Evolutionary relationships of pdmH1N1 and swIAVs sampled in Mexico and globally for the eight segments of the IAV genome. Phylogenies and color scheme are similar to Figure 3, except the trees are inferred using maximum likelihood methods and all horizontal branch lengths are drawn to scale (nucleotide substitutions per site). Trees are midpoint rooted for clarity and bootstrap values >70 are provided for key nodes.
DOI: 10.7554/eLife.16777.009
Figure 3—source data 3. Time spent in a genotype using Markov rewards.
Similar phylogenies as presented in Figure 3—source data 1, but in this case Mexican swine viruses are specified by genotype instead of geography. Non-Mexican viruses remain specified by geographical location. Markov rewards representing the time spent in a genotype between state transitions are provided in the upper right. Genotype 1, which is similar to pdmH1N1 (Figure 2), is shaded gold.
DOI: 10.7554/eLife.16777.010
Figure 3—source data 4. Detailed phylogenetic analysis of pdmH1N1 in Mexican swine.
Evolutionary relationships of pdmH1N1 viruses collected from humans and swine, 2009–2014 for the representative PB2 and HA segments. Separate viral introductions from humans into Mexican swine are indicated.
DOI: 10.7554/eLife.16777.011

Figure 3.

Figure 3—figure supplement 1. Mexican swIAVs excluded from the phylogenetic analysis.

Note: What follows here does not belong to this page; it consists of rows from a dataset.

Lemma reads_are_exact_witness :
  let t := dj_expires_at PromoteExamples.free_job in
  exists reason, (get_job settings 20 GrantExamples.demo_token (ready_world t)).1 = inl (download_error DOWNLOAD_INTERNAL_ERROR reason).
Proof.
  intros t.
  assert (Hall : forall job, media_download_jobs (ready_world t) !! 20%N = Some job ->
    MediaDownloadJob_check job = true /\ exists fmt policy name, readable settings job fmt policy name).
  { intros job Hj. assert (PromoteExamples.free_job = job) as <- by (vm_compute in Hj |- *; congruence). split; [vm_compute; reflexivity|].
    exists FormatExamples.demo_format, free_policy, file_name. exact free_readable. }
  destruct (reads_are_exact settings 20 GrantExamples.demo_token (mj_credential_hash parent) (ready_world t)) as (_ & Hover & _).
  - vm_compute. reflexivity.
  - exact Hall.
  - destruct (Hover PromoteExamples.free_job parent) as (Hiff & _ & He).
    + split_and!; vm_compute; reflexivity.
    + split; [done|]. apply Z.le_refl.
    + destruct (get_job settings 20 GrantExamples.demo_token (ready_world t)).1 as [e|view] eqn:E.
      * destruct (He e eq_refl) as [reason ->]. by exists reason.
      * exfalso. destruct (proj1 Hiff (ex_intro _ view eq_refl)) as [Hr _]. apply Hr. reflexivity.
Defined.
End DownloadServiceExamples.
(* ===== verification/Money.v ===== *)
(** Money on the wire: the decimal sums of [payments/robokassa.py], with the
    arithmetic of Python's [decimal] that reads them.

    Strings are as the code handles them after encoding: one character per
    byte. *)

From S2P Require Export Text Errors.

Local Open Scope string_scope.
Local Open Scope list_scope.
Local Open Scope Z_scope.

(** ** [decimal.Decimal], for the values the regular expression lets through *)

(** A non-negative decimal: [coefficient * 10 ^ exponent]. *)
Record Decimal := {
  coefficient : Z;
  exponent : Z
}.

(** The significant digits the default context keeps. *)
Definition DECIMAL_PRECISION : Z := 28.

Definition num_digits (n : Z) : Z := Z.of_nat (length (digits n)).

(** [n / d] rounded half to even. *)
Definition div_half_even (n d : Z) : Z :=
  let q := n / d in
  let r := n mod d in
  if (2 * r <? d) || ((2 * r =? d) && Z.even q) then q else q + 1.

(** The result of an operation rounded to the precision of the context. *)
Definition fix_precision (x : Decimal) : Decimal :=
  let excess := num_digits (coefficient x) - DECIMAL_PRECISION in
  if excess <=? 0 then x
  else {| coefficient := div_half_even (coefficient x) (10 ^ excess);
          exponent := exponent x + excess |}.

(** Source: backend/src/fetchnow/payments/robokassa.py:41-41 [parse_callback_out_sum]
    [value * 100] *)
Definition times100 (x : Decimal) : Decimal :=
  fix_precision {| coefficient := coefficient x * 100; exponent := exponent x |}.

(** Source: backend/src/fetchnow/payments/robokassa.py:42-42 [parse_callback_out_sum]
    [x == x.to_integral_value()] and [int(x)] of an integral [x]. *)
Definition is_integral (x : Decimal) : bool :=
  (0 <=? exponent x) || (coefficient x mod 10 ^ (- exponent x) =? 0).
(** Source: backend/src/fetchnow/payments/robokassa.py:44-44 [parse_callback_out_sum] *)
Definition integral_part (x : Decimal) : Z :=
  if 0 <=? exponent x then coefficient x * 10 ^ exponent x
  else coefficient x / 10 ^ (- exponent x).

Module Robokassa.

(** Source: backend/src/fetchnow/payments/robokassa.py:27-31 [format_out_sum] *)
Definition format_out_sum (amount_minor : Z) : exn + string :=
  if amount_minor <=? 0 then inl (ValueError "amount_minor must be a positive integer")
  else
    let whole := amount_minor / 100 in
    let fractional := amount_minor mod 100 in
    let pad := if fractional <? 10 then "0" else "" in
    inr (str_of_Z whole ++ "." ++ pad ++ str_of_Z fractional)%string.

(** Source: backend/src/fetchnow/payments/robokassa.py:17-17 [_OUT_SUM]
    [0|[1-9][0-9]*] *)
Definition whole_ok (whole : list Ascii.ascii) : bool :=
  match whole with
  | [] => false
  | [c] => is_digit c
  | c :: _ => negb (Ascii.eqb c "0") && forallb is_digit whole
  end.

(** Source: backend/src/fetchnow/payments/robokassa.py:17-17 [_OUT_SUM]

    The groups of a full match: the digits before the point and those after it,
    if there is one. *)
Definition match_out_sum (raw : string) : option (list Z * list Z) :=
  let '(whole, frac) := split_once "."%char (String.list_ascii_of_string raw) in
  match frac with
  | None => if whole_ok whole then Some (digit_value <$> whole, []) else None
  | Some frac =>
      if whole_ok whole && negb (Nat.eqb (length frac) 0) && forallb is_digit frac
      then Some (digit_value <$> whole, digit_value <$> frac) else None
  end.

(** Source: backend/src/fetchnow/payments/robokassa.py:38-39 [Decimal(raw)] *)
Definition decimal_of_match (m : list Z * list Z) : Decimal :=
  {| coefficient := read_digits (m.1 ++ m.2); exponent := - Z.of_nat (length m.2) |}.

(** Source: backend/src/fetchnow/payments/robokassa.py:34-47 [parse_callback_out_sum] *)
Definition parse_callback_out_sum (raw : string) : exn + Z :=
  if 64 <? strlen raw then inl (PaymentError InvalidCallbackError)
  else
    match match_out_sum raw with
    | None => inl (PaymentError InvalidCallbackError)
    | Some m =>
        let scaled := times100 (decimal_of_match m) in
        if negb (is_integral scaled) || (coefficient scaled <=? 0)
        then inl (PaymentError InvalidCallbackError)
        else
          let amount := integral_part scaled in
          if 9223372036854775807 <? amount then inl (PaymentError InvalidCallbackError)
          else inr amount
    end.

(** The sum [raw] states, times [10 ^ k] for its [k] fractional digits. *)
Definition stated_sum (m : list Z * list Z) (amount_minor : Z) : Prop :=
  read_digits (m.1 ++ m.2) * 100 = amount_minor * 10 ^ Z.of_nat (length m.2).

(** *** Reading back what was written *)

Lemma digit_char_not_point d : digit d -> Ascii.eqb (digit_char d) "." = false.
Proof.
  intros Hd. apply Ascii.eqb_neq. intros E. destruct (digit_char_ok d Hd) as [Ho _].
  rewrite E in Ho. discriminate Ho.
Qed.

Lemma split_point_digits ds rest :
  Forall digit ds ->
  split_once "."%char ((digit_char <$> ds) ++ "."%char :: rest) = (digit_char <$> ds, Some rest).
Proof.
  intros Hds. apply split_once_app. intros c (d & -> & Hd)%list_elem_of_fmap.
  rewrite Forall_forall in Hds. apply digit_char_not_point. by apply Hds.
Qed.

Lemma whole_ok_digits n : 0 <= n -> whole_ok (digit_char <$> digits n) = true.
Proof.
  intros Hn. destruct (digits_spec n Hn) as [_ HF].
  destruct (decide (n = 0)) as [->|]; [done|].
  destruct (digits_head n) as (d & l & E & Hd); [lia|]. rewrite E in *.
  pose proof (digits_are_digits _ HF) as Hall.
  assert (Hd0 : Ascii.eqb (digit_char d) "0" = false).
  { apply Ascii.eqb_neq. intros Ec. destruct (digit_char_ok d) as [_ Hv]; [lia|].
    rewrite Ec in Hv. cbn in Hv. unfold digit_value in Hv. cbn in Hv. lia. }
  cbn. destruct (digit_char <$> l) eqn:El.
  - cbn in Hall. by rewrite El, andb_true_r in Hall.
  - rewrite Hd0. cbn in Hall. rewrite El in Hall. exact Hall.
Qed.

(** The two digits after the point. *)
Definition cents (n : Z) : list Z := (if n mod 100 <? 10 then [0] else []) ++ digits (n mod 100).

Lemma format_chars amount text :
  format_out_sum amount = inr text ->
  String.list_ascii_of_string text =
    (digit_char <$> digits (amount / 100)) ++ "."%char :: (digit_char <$> cents amount).
Proof.
  unfold format_out_sum. destruct (amount <=? 0); [done|]. intros E. apply (inj inr) in E as <-.
  unfold str_of_Z, cents.
  rewrite !list_ascii_app, !String.list_ascii_of_string_of_list_ascii, fmap_app.
  by destruct (amount mod 100 <? 10).
Qed.

Definition cents_ok (n : Z) : bool :=
  forallb (fun d => (0 <=? d) && (d <? 10)) (cents n) && Nat.eqb (length (cents n)) 2 &&
  (read_digits (cents n) =? n).

Lemma cents_all : forallb cents_ok (Z.of_nat <$> seq 0 100) = true.
Proof. vm_compute. reflexivity. Qed.

Lemma cents_spec amount :
  Forall digit (cents amount) /\ length (cents amount) = 2%nat /\
  read_digits (cents amount) = amount mod 100.
Proof.
  pose proof (Z.mod_pos_bound amount 100 ltac:(lia)) as Hb.
  assert (E : cents amount = cents (amount mod 100)) by (unfold cents; by rewrite Z.mod_mod).
  rewrite E. set (c := amount mod 100) in *. clearbody c. clear E.
  pose proof cents_all as Ha. rewrite forallb_forall in Ha. specialize (Ha c).
  unfold cents_ok in Ha. rewrite <- list_elem_of_In in Ha. specialize (Ha ltac:(
    apply list_elem_of_fmap; exists (Z.to_nat c); rewrite elem_of_seq; lia)).
  propify. split_and!; [|by apply Nat.eqb_eq|done].
  apply Forall_forall. intros d Hd. match goal with H : forallb _ _ = true |- _ =>
    rewrite forallb_forall in H; apply list_elem_of_In, H in Hd end. propify. by split.
Qed.

Lemma digits_nonneg l : Forall digit l -> 0 <= read_digits l.
Proof. intros Hl. apply read_digits_nonneg. eapply Forall_impl; [exact Hl|]. intros d [Hd _]. exact Hd. Qed.

(** A sum of few enough digits is scaled without rounding. *)
Lemma times100_exact m :
  num_digits (read_digits (m.1 ++ m.2) * 100) <= DECIMAL_PRECISION ->
  times100 (decimal_of_match m) =
    {| coefficient := read_digits (m.1 ++ m.2) * 100; exponent := - Z.of_nat (length m.2) |}.
Proof.
  intros Hn. unfold times100, fix_precision, decimal_of_match. cbn.
  by rewrite (proj2 (Z.leb_le _ 0)) by lia.
Qed.

Lemma integral_exact c k :
  is_integral {| coefficient := c; exponent := - Z.of_nat k |} = true ->
  integral_part {| coefficient := c; exponent := - Z.of_nat k |} * 10 ^ Z.of_nat k = c.
Proof.
  unfold is_integral, integral_part. cbn. destruct (Z.leb_spec 0 (- Z.of_nat k)); cbn; intros Hi.
  - assert (k = 0%nat) as -> by lia. cbn. lia.
  - rewrite Z.opp_involutive in *. propify. pose proof (Z.div_mod c (10 ^ Z.of_nat k)) as Hd.
    rewrite Hi in Hd. specialize (Hd ltac:(apply Z.pow_nonzero; lia)). rewrite Z.mul_comm. lia.
Qed.

(** A callback sum is money, to the kopeck. When [parse_callback_out_sum]
    accepts a sum of at most 26 significant digits (28 after the scaling), the
    amount it returns is the exact number of kopecks the text states - nothing is
    rounded - and is a positive 63-bit integer. *)
Theorem callback_sum_exact raw amount m :
  parse_callback_out_sum raw = inr amount -> match_out_sum raw = Some m ->
  num_digits (read_digits (m.1 ++ m.2) * 100) <= DECIMAL_PRECISION ->
  stated_sum m amount /\ 0 < amount <= 9223372036854775807.
Proof.
  intros E Em Hn. unfold parse_callback_out_sum in E. destruct (_ <? _); [done|]. rewrite Em in E.
  rewrite times100_exact in E by done. destruct (_ || _) eqn:Ec in E; [done|].
  destruct (Z.ltb_spec 9223372036854775807 (integral_part
    {| coefficient := read_digits (m.1 ++ m.2) * 100; exponent := - Z.of_nat (length m.2) |}));
    [done|]. injection E as <-. propify. pose proof (integral_exact _ _ H0) as Hx. cbn in H1.
  split; [by unfold stated_sum|]. split; [|done].
  set (a := integral_part _) in *. assert (0 < 10 ^ Z.of_nat (length m.2)) by (apply Z.pow_pos_nonneg; lia).
  nia.
Qed.

(** A sum is read back as it was sent: for every amount the payment form can
    carry, the text [format_out_sum] writes into [OutSum] is accepted by the
    callback parser and yields the same amount of kopecks. *)
Theorem out_sum_roundtrip amount :
  0 < amount <= 9223372036854775807 ->
  exists text, format_out_sum amount = inr text /\ parse_callback_out_sum text = inr amount.
Proof.
  intros Ha. unfold format_out_sum at 1. rewrite (proj2 (Z.leb_gt _ _)) by lia. eexists. split; [done|].
  set (text := (_ ++ _)%string).
  assert (Et : format_out_sum amount = inr text) by (unfold format_out_sum; by rewrite (proj2 (Z.leb_gt _ _)) by lia).
  apply format_chars in Et. destruct (cents_spec amount) as (HFc & Hlc & Hrc).
  assert (Hw : 0 <= amount / 100 < 10 ^ Z.of_nat 17).
  { split; [apply Z.div_pos; lia|]. apply Z.div_lt_upper_bound; [lia|]. cbn. lia. }
  destruct (digits_spec (amount / 100)) as [Hrw HFw]; [lia|].
  pose proof (digits_length (amount / 100) 16 Hw) as Hlw.
  assert (Em : match_out_sum text = Some (digits (amount / 100), cents amount)).
  { unfold match_out_sum. rewrite Et, split_point_digits by done.
    rewrite whole_ok_digits, digits_are_digits, length_fmap, Hlc, !digit_values by done || lia. done. }
  assert (Hlen : strlen text <= 64).
  { unfold strlen. rewrite <- length_list_ascii, Et, length_app. cbn [length]. rewrite !length_fmap. lia. }
  assert (Hr : read_digits (digits (amount / 100) ++ cents amount) = amount).
  { rewrite read_digits_app, Hrw, Hrc, Hlc. change (10 ^ Z.of_nat 2) with 100.
    rewrite Z.mul_comm. symmetry. apply Z.div_mod. lia. }
  unfold parse_callback_out_sum. rewrite (proj2 (Z.ltb_ge _ _)) by lia. rewrite Em.
  rewrite times100_exact; cbn [fst snd]; rewrite Hr, ?Hlc.
  2: { unfold num_digits, DECIMAL_PRECISION.
       assert (length (digits (amount * 100)) <= 28)%nat; [|lia].
       apply (digits_length _ 27). cbn. lia. }
  assert (Hi : is_integral {| coefficient := amount * 100; exponent := - Z.of_nat 2 |} = true).
  { unfold is_integral. cbn. apply Z.eqb_eq. change (Z.pow_pos 10 2) with 100. by apply Z_mod_mult. }
  pose proof (integral_exact _ _ Hi) as Hx. rewrite Hi. cbn [negb orb coefficient].
  change (10 ^ Z.of_nat 2) with 100 in Hx. apply Z.mul_reg_r in Hx; [|lia]. rewrite Hx.
  rewrite (proj2 (Z.leb_gt _ _)) by lia. by rewrite (proj2 (Z.ltb_ge _ _)) by lia.
Qed.

(** The parser rounds what it should refuse. The module states exact money
    and refuses a fraction of a kopeck, but [value * 100] is computed in the
    28-digit default context: 100.000000000000000000000000000001 roubles, which is
    not a whole number of kopecks, is accepted as exactly 10000 kopecks. *)
Theorem callback_sum_rounds_long_fractions :
  exists raw m, parse_callback_out_sum raw = inr 10000 /\ match_out_sum raw = Some m /\
    ~ stated_sum m 10000 /\ (forall amount, ~ stated_sum m amount).
Proof.
  set (raw := "100.000000000000000000000000000001").
  exists raw, (default ([], []) (match_out_sum raw)).
  split; [vm_compute; reflexivity|]. split; [vm_compute; reflexivity|].
  assert (H : forall amount, ~ stated_sum (default ([], []) (match_out_sum raw)) amount).
  { intros amount. unfold stated_sum. 
    replace (read_digits _) with 100000000000000000000000000000001 by (vm_compute; reflexivity).
    replace (length _) with 30%nat by (vm_compute; reflexivity).
    change (10 ^ Z.of_nat 30) with 1000000000000000000000000000000. lia. }
  split; apply H.
Qed.

Lemma callback_sum_exact_witness : stated_sum ([1; 9; 9], [5; 0]) 19950.
Proof.
  apply (callback_sum_exact "199.50" 19950 ([1; 9; 9], [5; 0])).
  - vm_compute. reflexivity.
  - vm_compute. reflexivity.
  - vm_compute. discriminate.
Defined.

Lemma out_sum_roundtrip_witness :
  exists text, format_out_sum 19905 = inr text /\ parse_callback_out_sum text = inr 19905.
Proof. apply (out_sum_roundtrip 19905). lia. Defined.

End Robokassa.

Figure 3—figure supplement 1.

A residual analysis was used to identify outliers from the linear regression line describing the relationship between the date of collection and genetic distances of sequences in our analysis. Nine swIAVs from Mexico were identified as outliers and removed from our analysis. These viruses were collected in 2010 but are closely related to reference triple reassortant viruses from 1998–1999.